(** A pending round changes no tournament record. *)
Lemma field_record_elsewhere s r e' gid :
  holds s r -> is_pending r = true ->
  read_field_tournament_record e' gid s = read_field_tournament_record e' gid ws0.
Proof.
  intros Hh Hp. pose proof Hh as (Hs & _ & _). unfold read_field_tournament_record.
  rewrite (se_tournaments s Hs), (se_experiments s Hs).
  destruct (dict_get _ (e', gid)) as [[v|]|]; [|done|done].
  destruct (decode_field_tournament_record v) as [t|]; [|done]. cbn [result_bind].
  destruct (dict_get _ (ft_epoch_id t, gid)) as [[[| | | | | |d]|]|]; try done.
  destruct (item d "round_index") as [[| | z| | | |]|]; try done. cbn [result_bind].
  destruct (decide ((ft_epoch_id t, z) = (e, n))) as [[= -> ->]|Hne].
  - rewrite (holds_read s r Hh). unfold read_settlement_receipt. rewrite fr_absent. cbn [result_bind receipt_refusal].
    by rewrite (pending_not_committed r Hp).
  - by rewrite read_elsewhere.
Qed.

Lemma iter_elsewhere s :
  SameElsewhere s ->
  iter_settlement_receipts (Some e) s
  = receipts_in e s (py_sorted round_namespace_lt (round_dirs ws0 e).*1).
Proof. intros Hs. by rewrite iter_epoch, (se_dirs s Hs) by apply Hfresh. Qed.

Lemma marker_kept s r mk :
  holds s r -> is_pending r = true -> current_marker r0 ws0 = Ok mk -> current_marker r s = Ok mk.
Proof.
  intros Hh Hp. pose proof Hh as (Hs & Hr & _). unfold current_marker.
  rewrite Hp, (fr_pending Hfresh), (av_primary r Hr).
  destruct (sr_primary_id r0); [|done].
  rewrite (fr_epoch Hfresh), (fr_round Hfresh), (av_epoch r Hr), (av_round r Hr).
  rewrite (iter_elsewhere s Hs), iter_epoch by apply Hfresh.
  assert (read_settlement_receipt e n ws0 = Ok None) as H0
    by (unfold read_settlement_receipt; by rewrite fr_absent).
  apply (prior_marker_frame e ws0 s n r).
  - apply (py_sorted_sorted round_namespace_lt (fun _ => True)). by apply Forall_true.
  - pose proof (ac_round_nonneg _ _ (advance_accepted r Hr)). rewrite (av_round r Hr) in *. done.
  - intros n' Hn'. apply read_elsewhere; congruence.
  - done.
  - by apply holds_read.
  - apply Hr.
Qed.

▸ **What you are asked to do**
Repeat the whole listing exactly. Leave nothing out.

▸ **Reply to the exercise**
(** A pending round changes no tournament record. *)
Lemma field_record_elsewhere s r e' gid :
  holds s r -> is_pending r = true ->
  read_field_tournament_record e' gid s = read_field_tournament_record e' gid ws0.
Proof.
  intros Hh Hp. pose proof Hh as (Hs & _ & _). unfold read_field_tournament_record.
  rewrite (se_tournaments s Hs), (se_experiments s Hs).
  destruct (dict_get _ (e', gid)) as [[v|]|]; [|done|done].
  destruct (decode_field_tournament_record v) as [t|]; [|done]. cbn [result_bind].
  destruct (dict_get _ (ft_epoch_id t, gid)) as [[[| | | | | |d]|]|]; try done.
  destruct (item d "round_index") as [[| | z| | | |]|]; try done. cbn [result_bind].
  destruct (decide ((ft_epoch_id t, z) = (e, n))) as [[= -> ->]|Hne].
  - rewrite (holds_read s r Hh). unfold read_settlement_receipt. rewrite fr_absent. cbn [result_bind receipt_refusal].
    by rewrite (pending_not_committed r Hp).
  - by rewrite read_elsewhere.
Qed.

Lemma iter_elsewhere s :
  SameElsewhere s ->
  iter_settlement_receipts (Some e) s
  = receipts_in e s (py_sorted round_namespace_lt (round_dirs ws0 e).*1).
Proof. intros Hs. by rewrite iter_epoch, (se_dirs s Hs) by apply Hfresh. Qed.

Lemma marker_kept s r mk :
  holds s r -> is_pending r = true -> current_marker r0 ws0 = Ok mk -> current_marker r s = Ok mk.
Proof.
  intros Hh Hp. pose proof Hh as (Hs & Hr & _). unfold current_marker.
  rewrite Hp, (fr_pending Hfresh), (av_primary r Hr).
  destruct (sr_primary_id r0); [|done].
  rewrite (fr_epoch Hfresh), (fr_round Hfresh), (av_epoch r Hr), (av_round r Hr).
  rewrite (iter_elsewhere s Hs), iter_epoch by apply Hfresh.
  assert (read_settlement_receipt e n ws0 = Ok None) as H0
    by (unfold read_settlement_receipt; by rewrite fr_absent).
  apply (prior_marker_frame e ws0 s n r).
  - apply (py_sorted_sorted round_namespace_lt (fun _ => True)). by apply Forall_true.
  - pose proof (ac_round_nonneg _ _ (advance_accepted r Hr)). rewrite (av_round r Hr) in *. done.
  - intros n' Hn'. apply read_elsewhere; congruence.
  - done.
  - by apply holds_read.
  - apply Hr.
Qed.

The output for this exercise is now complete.